The therapeutic efficacy of temozolomide (TMZ) is hindered by inherent and acquired resistance. Biomarkers such as MGMT expression and MMR proficiency are used as predictors of response. However, not all MGMTlow/−ve/MMRproficient patients benefit from TMZ treatment, indicating a need for additional patient selection criteria. We explored the role of ATR in mediating TMZ resistance and whether ATR inhibitors (ATRi) could reverse this resistance in multiple cancer lines. We observed that only 31% of MGMTlow/−ve/MMRproficient patient-derived and established cancer lines are sensitive to TMZ at clinically relevant concentrations. TMZ treatment resulted in DNA damage signaling in both sensitive and resistant lines, but prolonged G2/M arrest and cell death were exclusive to sensitive models.

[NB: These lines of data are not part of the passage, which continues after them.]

(** * Oopsy: node-graph construction and code emission

    A shallow embedding of the generator script (its functions [run],
    [analyze_json], [generate_daisy] and [generate_app]) and of the helpers
    in [oopsy.shared.js] ([interpolate], [template], [component_defs],
    [generate_target_struct]), with the properties of its specification.

    Conventions of the embedding:
    - JavaScript strings are [string]s of 8-bit characters; the descriptors
      are ASCII, where the code-unit order used by [Array.prototype.sort]
      is [String.le].
    - An object that is only read by key ([nodes], the label tables) is a
      [gmap]; an object whose key order is observed ([hardware.inputs],
      a component definition) is an association list in key order.
    - [undefined] is [None]; a statement that throws makes the enclosing
      function return an error value.
    - Numbers of the patch descriptor are rationals ([Q]); the tests of
      the generator ([>], [<], [Number.isInteger]) are exact on them, and
      the rounded logarithm is that of the platform ([stepsize_with]). *)

From Stdlib Require Import Ascii QArith Lqa.
From stdpp Require Import gmap strings list sorting pretty.

(** ** JavaScript values and errors *)

Module Js.

#[local] Set Warnings "-register-all".

(** The values of the descriptors: what [JSON.parse] returns, and
    [undefined].  Numbers of the target descriptor are integers. *)
Inductive jsval :=
  | JUndefined
  | JNull
  | JBool (b : bool)
  | JNum (z : Z)
  | JStr (s : string)
  | JArr (items : list jsval)
  | JObj (fields : list (string * jsval)).
(* ===================================================================== *)
(** ** JavaScript values *)
(* ===================================================================== *)

Module Js.

(** The values that travel through the dispatcher: what [JSON.parse] can
    produce, and [undefined].  An object is the list of its own properties
    in property order. *)
Inductive JsValue : Type :=
| JUndefined
| JNull
| JBool (b : bool)
| JNumber (n : Number)
| JString (s : string)
| JArray (elems : list JsValue)
| JObject (props : list (string * JsValue)).

(** What a handler can throw, or reject its promise with. *)
Inductive Thrown : Type :=
| ThrownError (message : string)
| ThrownValue (v : JsValue).

(** [ToBoolean]. *)
Definition truthy (v : JsValue) : bool :=
  match v with
  | JUndefined | JNull => false
  | JBool b => b
  | JNumber n => negb (isZero n)
  | JString s => negb (s =? "")
  | JArray _ | JObject _ => true
  end.

(** [a || b]. *)
Definition or_else (a b : JsValue) : JsValue := if truthy a then a else b.

Definition is_undefined (v : JsValue) : bool :=
  match v with JUndefined => true | _ => false end.

(** Objects whose property values have type [A]: [obj[key]], [key in obj]
    and [obj[key] = v], which overwrites an existing property in place and
    appends a new one at the end. *)
Fixpoint obj_get {A : Type} (obj : list (string * A)) (key : string) : option A :=
  match obj with
  | [] => None
  | (k, v) :: rest => if k =? key then Some v else obj_get rest key
  end.

Definition obj_has {A : Type} (obj : list (string * A)) (key : string) : bool :=
  match obj_get obj key with Some _ => true | None => false end.

Fixpoint obj_set {A : Type} (obj : list (string * A)) (key : string) (v : A)
  : list (string * A) :=
  match obj with
  | [] => [(key, v)]
  | (k, w) :: rest =>
      if k =? key then (k, v) :: rest else (k, w) :: obj_set rest key v
  end.

(** [obj[key]] on an object of values: a missing property reads as
    [undefined]. *)
Definition get_prop (props : list (string * JsValue)) (key : string) : JsValue :=
  match obj_get props key with Some v => v | None => JUndefined end.

(** [Array.prototype.includes] on an array of strings. *)
Definition includes (arr : list string) (key : string) : bool :=
  existsb (String.eqb key) arr.

(** The property names of [Object.prototype] in Node.  An object created
    by [{}] that has no own property of such a name reads under it what it
    inherits: a function, or its prototype under [__proto__]. *)
Definition Object_prototype : list string :=
  ["constructor"; "__defineGetter__"; "__defineSetter__"; "hasOwnProperty";
   "__lookupGetter__"; "__lookupSetter__"; "isPrototypeOf"; "propertyIsEnumerable";
   "toString"; "valueOf"; "__proto__"; "toLocaleString"].

End Js.
Import Js.

(* ===================================================================== *)
(** ** zod *)
(* ===================================================================== *)

Module Zod.

(** The schema classes [src/index.js] builds, and [ZodObject], which the
    MCP SDK wraps around the raw shape, as zod 3 has them.  Every schema
    carries the [description] of its definition. *)
Inductive ZodType : Type :=
| mkZodType (def : ZodTypeDef) (description : option string)
with ZodTypeDef : Type :=
| ZodString
| ZodNumber
| ZodBoolean
| ZodAny
| ZodArray (element : ZodType)
| ZodObject (shape : list (string * ZodType))
| ZodUnion (options : list ZodType)
| ZodEnum (values : list string)
| ZodOptional (innerType : ZodType).

Definition def_of (t : ZodType) : ZodTypeDef :=
  match t with mkZodType d _ => d end.

Definition description_of (t : ZodType) : option string :=
  match t with mkZodType _ d => d end.

(** [z.string()], [z.number()], [z.boolean()], [z.any()], [z.array(e)],
    [z.object(shape)], [z.union(options)], [z.enum(values)]. *)
Definition z_string : ZodType := mkZodType ZodString None.
Definition z_number : ZodType := mkZodType ZodNumber None.
Definition z_boolean : ZodType := mkZodType ZodBoolean None.
Definition z_any : ZodType := mkZodType ZodAny None.
Definition z_array (element : ZodType) : ZodType := mkZodType (ZodArray element) None.
Definition z_object (shape : list (string * ZodType)) : ZodType :=
  mkZodType (ZodObject shape) None.
Definition z_union (options : list ZodType) : ZodType := mkZodType (ZodUnion options) None.
Definition z_enum (values : list string) : ZodType := mkZodType (ZodEnum values) None.

(** [t.optional()]: a [ZodOptional] around [t], created with the
    definition of [t] as parameters, which hands on its description. *)
Definition optional (t : ZodType) : ZodType :=
  mkZodType (ZodOptional t) (description_of t).

(** [t.describe(d)]: the same schema with the description replaced. *)
Definition describe (t : ZodType) (d : string) : ZodType :=
  mkZodType (def_of t) (Some d).

(** [_parse]: [Some] of the parsed output when the data is valid, [None]
    when it is not.
    - [ZodString], [ZodNumber], [ZodBoolean] check the type of the data;
    - [ZodAny] lets everything through, [undefined] as well;
    - [ZodArray] wants an array and parses every element;
    - [ZodObject] (created by [z.object], so with the unknown keys policy
      [strip]) wants an object that is neither [null] nor an array, parses
      the value of every key of its shape, and builds its output from
      those keys alone: a key is set when its parsed value is not
      [undefined] or when the key is in the data;
    - [ZodUnion] returns the result of the first option that is valid;
    - [ZodEnum] wants a string that is one of its values;
    - [ZodOptional] lets [undefined] through and parses anything else with
      its inner type. *)
Fixpoint _parse (t : ZodType) (data : JsValue) {struct t} : option JsValue :=
  match t with
  | mkZodType d _ =>
      match d with
      | ZodString => match data with JString _ => Some data | _ => None end
      | ZodNumber => match data with JNumber _ => Some data | _ => None end
      | ZodBoolean => match data with JBool _ => Some data | _ => None end
      | ZodAny => Some data
      | ZodArray element =>
          match data with
          | JArray elems =>
              option_map JArray
                ((fix each (l : list JsValue) : option (list JsValue) :=
                    match l with
                    | [] => Some []
                    | x :: l' =>
                        match _parse element x, each l' with
                        | Some x', Some r => Some (x' :: r)
                        | _, _ => None
                        end
                    end) elems)
          | _ => None
          end
      | ZodObject shape =>
          match data with
          | JObject props =>
              option_map JObject
                ((fix pairs (sh : list (string * ZodType))
                    : option (list (string * JsValue)) :=
                    match sh with
                    | [] => Some []
                    | (key, keyValidator) :: sh' =>
                        match _parse keyValidator (get_prop props key), pairs sh' with
                        | Some v, Some r =>
                            Some (if negb (is_undefined v) || obj_has props key
                                  then (key, v) :: r else r)
                        | _, _ => None
                        end
                    end) shape)
          | _ => None
          end
      | ZodUnion options =>
          (fix first (os : list ZodType) : option JsValue :=
             match os with
             | [] => None
             | o :: os' =>
                 match _parse o data with
                 | Some r => Some r
                 | None => first os'
                 end
             end) options
      | ZodEnum values =>
          match data with
          | JString s => if includes values s then Some data else None
          | _ => None
          end
      | ZodOptional innerType =>
          match data with
          | JUndefined => Some JUndefined
          | _ => _parse innerType data
          end
      end
  end.

(** [t.safeParse(data).success]. *)
Definition accepts (t : ZodType) (data : JsValue) : bool :=
  match _parse t data with Some _ => true | None => false end.

(** [t instanceof ZodOptional]. *)
Definition is_ZodOptional (t : ZodType) : bool :=
  match def_of t with ZodOptional _ => true | _ => false end.

End Zod.
Import Zod.

(* ===================================================================== *)
(** ** JSON.stringify *)
(* ===================================================================== *)

Module JSON.

Definition quote : string := String (ascii_of_nat 34) "".
Definition backslash : string := String (ascii_of_nat 92) "".
Definition newline : string := String (ascii_of_nat 10) "".

Definition hex_digit (n : nat) : ascii :=
  if Nat.ltb n 10 then ascii_of_nat (48 + n) else ascii_of_nat (87 + n).

(** One code unit of [QuoteJSONString]: the short escapes of backspace,
    tab, line feed, form feed, carriage return, the double quote and the
    backslash; a four-digit lower-case escape for the other control
    characters; every other code unit as it is. *)
Definition quote_char (c : ascii) : string :=
  let n := nat_of_ascii c in
  if Nat.eqb n 8 then backslash ++ "b"
  else if Nat.eqb n 9 then backslash ++ "t"
  else if Nat.eqb n 10 then backslash ++ "n"
  else if Nat.eqb n 12 then backslash ++ "f"
  else if Nat.eqb n 13 then backslash ++ "r"
  else if Nat.eqb n 34 then backslash ++ quote
  else if Nat.eqb n 92 then backslash ++ backslash
  else if Nat.ltb n 32 then
    backslash ++ "u00" ++ String (hex_digit (n / 16)) (String (hex_digit (n mod 16)) "")
  else String c "".

Fixpoint quote_chars (s : string) : string :=
  match s with
  | EmptyString => ""
  | String c rest => quote_char c ++ quote_chars rest
  end.

Definition QuoteJSONString (s : string) : string :=
  quote ++ quote_chars s ++ quote.

(** [Array.prototype.join]. *)
Fixpoint join (sep : string) (parts : list string) : string :=
  match parts with
  | [] => ""
  | [p] => p
  | p :: rest => p ++ sep ++ join sep rest
  end.

(** The closing step of [SerializeJSONArray] and [SerializeJSONObject]:
    the members between the two brackets, one per line at the new
    indentation when there is a gap. *)
Definition wrap (open close gap stepback indent : string) (partial : list string)
  : string :=
  match partial with
  | [] => open ++ close
  | _ =>
      if gap =? "" then open ++ join "," partial ++ close
      else
        let separator := "," ++ newline ++ indent in
        open ++ newline ++ indent ++ join separator partial
             ++ newline ++ stepback ++ close
  end.
(** ** The upload endpoints: order of the calls *)

(** C8.  On a successful upload (token present, submission created with
    its uuid and a string self link, file present) the view returns the 201
    success response, and the calls it has made by then are, in order: the
    token check(s), the log line, the creation of the submission by the
    ingest client, the log of its link, and the start of the worker thread
    on that submission.  The creation comes before the start, the start is
    the last call, and the thread is never joined: every call and the return
    of the response can happen while the worker has not ended. *)
Theorem worker_started_after_creation_and_never_joined `{External} (rule : upload_rule)
    (request : Request) (w : World) (t : string) (resource submission_uuid : value)
    (url : string) (file : FileStorage) :
  headers request !! "Authorization" = Some t ->
  create_submission (is_update_of rule) (Some t) = Return resource ->
  self_href resource = Return (VStr url) ->
  uuid_of resource = Return submission_uuid ->
  files request !! "file" = Some file ->
  exists before between w',
    upload_view rule request w =
      (Return
         {| response :=
              VStr (json_dumps
                      (VDict [("message", VStr SPREADSHEET_UPLOAD_MESSAGE);
                              ("details",
                               VDict [("submission_url", VStr url);
                                      ("submission_uuid", submission_uuid);
                                      ("submission_id", VStr (last_segment "/" url))])]));
            status := 201;
            mimetype := "application/json" |}, w') /\
    trace w' =
      trace w ++ before ++ [EvCreateSubmission (is_update_of rule)] ++ between
        ++ [EvThreadStart (worker_of request resource file)] /\
    (forall e, e ∈ before ++ between ->
       exists lvl msg, e = EvLog lvl msg \/ e = EvSetToken (Some t)) /\
    (forall joined,
       EvThreadJoin joined ∉
         before ++ [EvCreateSubmission (is_update_of rule)] ++ between
           ++ [EvThreadStart (worker_of request resource file)]) /\
    can_happen [] []
      (map ViewCalls
         (before ++ [EvCreateSubmission (is_update_of rule)] ++ between
            ++ [EvThreadStart (worker_of request resource file)])
       ++ [ViewReturns]).
Proof.
  intros Ht Hc Hh Hu Hf.
  rewrite (upload_view_dispatched _ _ _ _ _ _ _ Ht Hc Hh Hf).
  rewrite _success_response_run, Hu, Hh.
  exists (match rule with
          | api_upload => []
          | api_upload_update => [EvLog INFO "Checking token"; EvSetToken (Some t)]
          end ++ [EvLog INFO "Checking token"; EvSetToken (Some t);
                  EvLog INFO "Uploading spreadsheet!"]),
         [EvLog INFO ("Created Submission: " +:+ format_value (VStr url))].
  eexists. split; [reflexivity|]. split; [|split; [|split]].
  - destruct rule; simpl; rewrite ?Ht; simpl; rewrite <- ?app_assoc; reflexivity.
  - intros e He. exists INFO.
    destruct rule; simpl in He;
      repeat (apply elem_of_cons in He as [->|He];
              [first [eexists; left; reflexivity | exists ""; right; reflexivity]|]);
      apply elem_of_nil in He; destruct He.
  - intros joined He.
    destruct rule; simpl in He;
      repeat (apply elem_of_cons in He as [Heq|He]; [discriminate Heq|]);
      apply elem_of_nil in He; exact He.
  - destruct rule; simpl; exact I.
Qed.

Lemma worker_started_after_creation_and_never_joined_witness :
  exists before between w',
    @upload_view (sample_external (Return sample_submission)) api_upload
      request_with_token world_with_old_token =
      (Return
         {| response :=
              VStr (sample_dumps
                      (VDict [("message", VStr SPREADSHEET_UPLOAD_MESSAGE);
                              ("details",
                               VDict [("submission_url",
                                       VStr "http://api.ingest/submissionEnvelopes/5d1c9a");
                                      ("submission_uuid", VStr "6f2d-41c7");
                                      ("submission_id", VStr "5d1c9a")])]));
            status := 201;
            mimetype := "application/json" |}, w') /\
    trace w' =
      trace world_with_old_token ++ before ++ [EvCreateSubmission false] ++ between
        ++ [EvThreadStart (worker_of request_with_token sample_submission sample_file)] /\
    (forall e, e ∈ before ++ between ->
       exists lvl msg, e = EvLog lvl msg \/ e = EvSetToken (Some "Bearer abc")) /\
    (forall joined,
       EvThreadJoin joined ∉
         before ++ [EvCreateSubmission false] ++ between
           ++ [EvThreadStart (worker_of request_with_token sample_submission sample_file)]) /\
    can_happen [] []
      (map ViewCalls
         (before ++ [EvCreateSubmission false] ++ between
            ++ [EvThreadStart (worker_of request_with_token sample_submission sample_file)])
       ++ [ViewReturns]).
Proof.
  apply (@worker_started_after_creation_and_never_joined
           (sample_external (Return sample_submission)) api_upload request_with_token
           world_with_old_token "Bearer abc" sample_submission (VStr "6f2d-41c7")
           "http://api.ingest/submissionEnvelopes/5d1c9a" sample_file);
    vm_compute; reflexivity.
Defined.

(** In these terms a view that joined its worker would have to wait: the
    join cannot happen before the worker has ended. *)
Lemma a_join_would_wait (t : Thread) :
  ~ can_happen [] [] [ViewCalls (EvThreadStart t); ViewCalls (EvThreadJoin t); ViewReturns] /\
  can_happen [] []
    [ViewCalls (EvThreadStart t); WorkerEnds t; ViewCalls (EvThreadJoin t); ViewReturns].
Proof.
  split; simpl.
  - intros [Hin _]. apply elem_of_nil in Hin. exact Hin.
  - repeat split; apply list_elem_of_here.
Qed.

(** ** The upload endpoints: errors *)

(** C6, as the code has it.  When the [try] suite of the shared body (token
    check, creation of the submission, reading of its self link, dispatch of
    the worker) raises an instance of [Exception] other than
    [SpreadsheetUploadError], the view logs the stack trace at [ERROR] level
    and answers with status 500, the fixed generic message, and the text of
    the exception as details.  This holds under both upload rules. *)
Theorem unexpected_exception_in_try_suite_gives_500 `{External} (rule : upload_rule)
    (request : Request) (w w' : World) (err : exn) :
  upload_try_suite request (is_update_of rule) (entry_world rule request w) = (Raise err, w') ->
  is_Exception err = true ->
  is_SpreadsheetUploadError err = false ->
  upload_view rule request w =
    (Return {| response :=
                 VStr (json_dumps
                         (VDict [("message", VStr SPREADSHEET_UPLOAD_MESSAGE_ERROR);
                                 ("details", VStr (str_exn err))]));
               status := 500;
               mimetype := "application/json" |},
     with_events w' [EvLog ERROR (format_exc err)]).
Proof.
  intros Hrun Hex Hne.
  destruct (headers request !! "Authorization") as [t|] eqn:Ht.
  - rewrite (upload_view_some _ _ _ _ Ht).
    apply _upload_spreadsheet_exception; assumption.
  - rewrite (upload_try_suite_none _ _ _ Ht) in Hrun.
    injection Hrun as <- _. discriminate Hne.
Qed.

Lemma unexpected_exception_in_try_suite_gives_500_witness :
  @upload_view (sample_external (Raise (OtherError "ConnectionError" "ingest is down")))
    api_upload_update request_with_token world_with_old_token =
    (Return {| response :=
                 VStr (sample_dumps
                         (VDict [("message", VStr SPREADSHEET_UPLOAD_MESSAGE_ERROR);
                                 ("details", VStr "ingest is down")]));
               status := 500;
               mimetype := "application/json" |},
     {| ingest_api_token := Some "Bearer abc";
        storage := ∅;
        trace := [EvLog INFO "Checking token"; EvSetToken (Some "Bearer abc");
                  EvLog INFO "Checking token"; EvSetToken (Some "Bearer abc");
                  EvLog INFO "Uploading spreadsheet!";
                  EvCreateSubmission true;
                  EvLog ERROR
                    "Traceback (most recent call last): ConnectionError: ingest is down"] |}).
Proof.
  apply (@unexpected_exception_in_try_suite_gives_500
           (sample_external (Raise (OtherError "ConnectionError" "ingest is down")))
           api_upload_update request_with_token world_with_old_token
           {| ingest_api_token := Some "Bearer abc";
              storage := ∅;
              trace := [EvLog INFO "Checking token"; EvSetToken (Some "Bearer abc");
                        EvLog INFO "Checking token"; EvSetToken (Some "Bearer abc");
                        EvLog INFO "Uploading spreadsheet!";
                        EvCreateSubmission true] |}
           (OtherError "ConnectionError" "ingest is down"));
    vm_compute; reflexivity.
Defined.

(** Two exceptions the handlers do not catch.  One is raised after the
    [try] suite: the ingest client hands back a resource without [uuid], the
    worker is started, and the [KeyError] of [_success_response] leaves the
    view with no response built and nothing logged at [ERROR] level.  The
    other is raised inside the [try] suite but is no instance of
    [Exception]: a [SystemExit] out of the ingest client passes both
    [except] clauses, again with no response and nothing logged. *)
Lemma exceptions_the_handlers_do_not_catch :
  ((@upload_view (sample_external (Return submission_without_uuid)) api_upload
      request_with_token world_with_old_token).1 = Raise (KeyError "uuid") /\
   is_SpreadsheetUploadError (KeyError "uuid") = false /\
   no_error_logged
     (trace (@upload_view (sample_external (Return submission_without_uuid)) api_upload
               request_with_token world_with_old_token).2) = true /\
   EvThreadStart (worker_of request_with_token submission_without_uuid sample_file)
     ∈ trace (@upload_view (sample_external (Return submission_without_uuid)) api_upload
                request_with_token world_with_old_token).2)
  /\
  ((@upload_view (sample_external (Raise (NonException "SystemExit" "1"))) api_upload
      request_with_token world_with_old_token).1 = Raise (NonException "SystemExit" "1") /\
   (@upload_try_suite (sample_external (Raise (NonException "SystemExit" "1")))
      request_with_token false world_with_old_token).1 =
     Raise (NonException "SystemExit" "1") /\
   is_SpreadsheetUploadError (NonException "SystemExit" "1") = false /\
   no_error_logged
     (trace (@upload_view (sample_external (Raise (NonException "SystemExit" "1"))) api_upload
               request_with_token world_with_old_token).2) = true).
Proof.
  split.
  - split; [vm_compute; reflexivity|].
    split; [reflexivity|].
    split; [vm_compute; reflexivity|].
    vm_compute. repeat constructor.
  - split; [vm_compute; reflexivity|].
    split; [vm_compute; reflexivity|].
    split; [reflexivity|].
    vm_compute. reflexivity.
Qed.

(** C7.  A [SpreadsheetUploadError] raised inside the [try] suite of the
    shared body is answered with its own [http_code], [message] and
    [details]; the one raised for a missing token by the first token check
    of the update view is raised outside the [try] and leaves the view
    unanswered, with the token of the shared client already reset. *)
Theorem upload_error_response_and_its_gap `{External} :
  (forall (request : Request) (is_update : bool) (w w' : World) (c : Z) (m d : value),
     upload_try_suite request is_update w = (Raise (SpreadsheetUploadError c m d), w') ->
     _upload_spreadsheet request is_update w =
       (Return {| response := VStr (json_dumps (VDict [("message", m); ("details", d)]));
                  status := c;
                  mimetype := "application/json" |}, w'))
  /\
  (forall (request : Request) (w : World),
     headers request !! "Authorization" = None ->
     exists c m d,
       (_set_token request w).1 = Raise (SpreadsheetUploadError c m d) /\
       upload_view api_upload_update request w =
         (Raise (SpreadsheetUploadError c m d), token_checked None w)).
Proof.
  split.
  - intros request is_update w w' c m d Hrun.
    apply _upload_spreadsheet_upload_error. exact Hrun.
  - intros request w Ht. eexists _, _, _. simpl.
    rewrite (_set_token_none _ _ Ht), (upload_update_spreadsheet_none _ _ Ht).
    split; reflexivity.
Qed.

(** C1.  A request without an [Authorization] header gets the 401 response
    from [/api_upload]: the message says that a token must be supplied and
    the details are the empty string.  Under [/api_upload_update] the same
    request raises that error in the first token check, outside the [try],
    so the view returns no response. *)
Theorem missing_token_per_rule `{External} (request : Request) (w : World) :
  headers request !! "Authorization" = None ->
  upload_view api_upload request w =
    (Return {| response :=
                 VStr (json_dumps
                         (VDict [("message",
                                  VStr "An authentication token must be supplied when uploading a spreadsheet");
                                 ("details", VStr "")]));
               status := 401;
               mimetype := "application/json" |},
     token_checked None w)
  /\
  upload_view api_upload_update request w =
    (Raise (SpreadsheetUploadError 401
              (VStr "An authentication token must be supplied when uploading a spreadsheet")
              (VStr "")),
     token_checked None w).
Proof.
  intros Ht. split; simpl.
  - apply _upload_spreadsheet_none. exact Ht.
  - apply upload_update_spreadsheet_none. exact Ht.
Qed.
(** The first occurrence at the front: it is replaced, the rest stays. *)
Lemma replace_front (pat rep t : string) :
  JS.replace pat rep (pat +:+ t) = rep +:+ t.
Proof.
  rewrite replace_unfold, prefix_append. f_equal.
  induction pat as [|a pat IH]; simpl.
  - rewrite Nat.sub_0_r. apply substring_all.
  - exact IH.
Qed.

(** A pattern without the character [c] that starts before a [c] ends
    before it. *)
Lemma prefix_before (pat s r : string) (c : ascii) :
  all_chars (fun x => negb (Ascii.eqb x c)) pat = true ->
  String.prefix pat (s +:+ String c r) = true -> String.prefix pat s = true.
Proof.
  revert s. induction pat as [|a pat IH]; intros s Hpat H.
  - now destruct s.
  - simpl in Hpat. apply andb_true_iff in Hpat as [Ha Hpat].
    apply negb_true_iff, Ascii.eqb_neq in Ha.
    destruct s as [|b s]; simpl in *.
    + now destruct (ascii_dec a c).
    + destruct (ascii_dec a b); [now apply IH|discriminate].
Qed.

(** What follows the first separator has no part in what [replace]
    leaves before it. *)
Lemma replace_before_separator (pat rep head r : string) (sep : ascii) :
  pat <> "" ->
  all_chars (fun x => negb (Ascii.eqb x sep)) pat = true ->
  exists r', JS.replace pat rep (head +:+ String sep r) =
             JS.replace pat rep head +:+ String sep r'.
Proof.
  intros Hne Hpat. induction head as [|c head IH].
  - exists (JS.replace pat rep r). destruct pat as [|a pat]; [done|].
    simpl in Hpat. apply andb_true_iff in Hpat as [Ha _].
    apply negb_true_iff, Ascii.eqb_neq in Ha.
    simpl. now destruct (ascii_dec a sep).
  - destruct (String.prefix pat (String c head)) eqn:Hp.
    + apply prefix_split in Hp as [t Ht]. rewrite Ht.
      exists r. now rewrite append_associative, !replace_front, append_associative.
    + destruct IH as [r' IH]. exists r'.
      rewrite (replace_unfold pat rep (String c head)), Hp.
      rewrite (replace_unfold pat rep (String c head +:+ String sep r)).
      destruct (String.prefix pat (String c head +:+ String sep r)) eqn:Hq.
      * apply prefix_before in Hq; [congruence|exact Hpat].
      * simpl. now rewrite IH.
Qed.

Inhibition of ATR but not ATM, sensitized the majority of resistant models to TMZ and resulted in measurable DNA damage and persistent growth inhibition. Also, compromised homologous recombination (HR) via RAD51 or BRCA1 loss only conferred sensitivity to TMZ when combined with an ATRi. Furthermore, low REV3L mRNA expression correlated with sensitivity to the TMZ and ATRi combination in vitro and in vivo. This suggests that HR defects and low REV3L levels could be useful selection criteria for enhanced clinical efficacy of an ATRi plus TMZ combination.

Highlights

  • Temozolomide (TMZ) is a DNA alkylating agent that is approved for standard-of-care of glioblastoma and is a clinical standard-of-care for advanced melanoma, respectively [1, 2]

  • Persistent Ataxia telangiectasia and Rad3 related (ATR) activation and double-strand break (DSB) signaling correlate with TMZ sensitivity in MGMTlow/−ve/ MMRproficient models

  • mismatch repair (MMR) proficiency is a prerequisite for TMZ sensitivity [38]; methylguanine-DNA methyltransferase (MGMT) expression and MMR loss of function do not account for TMZ resistance in all cases [39]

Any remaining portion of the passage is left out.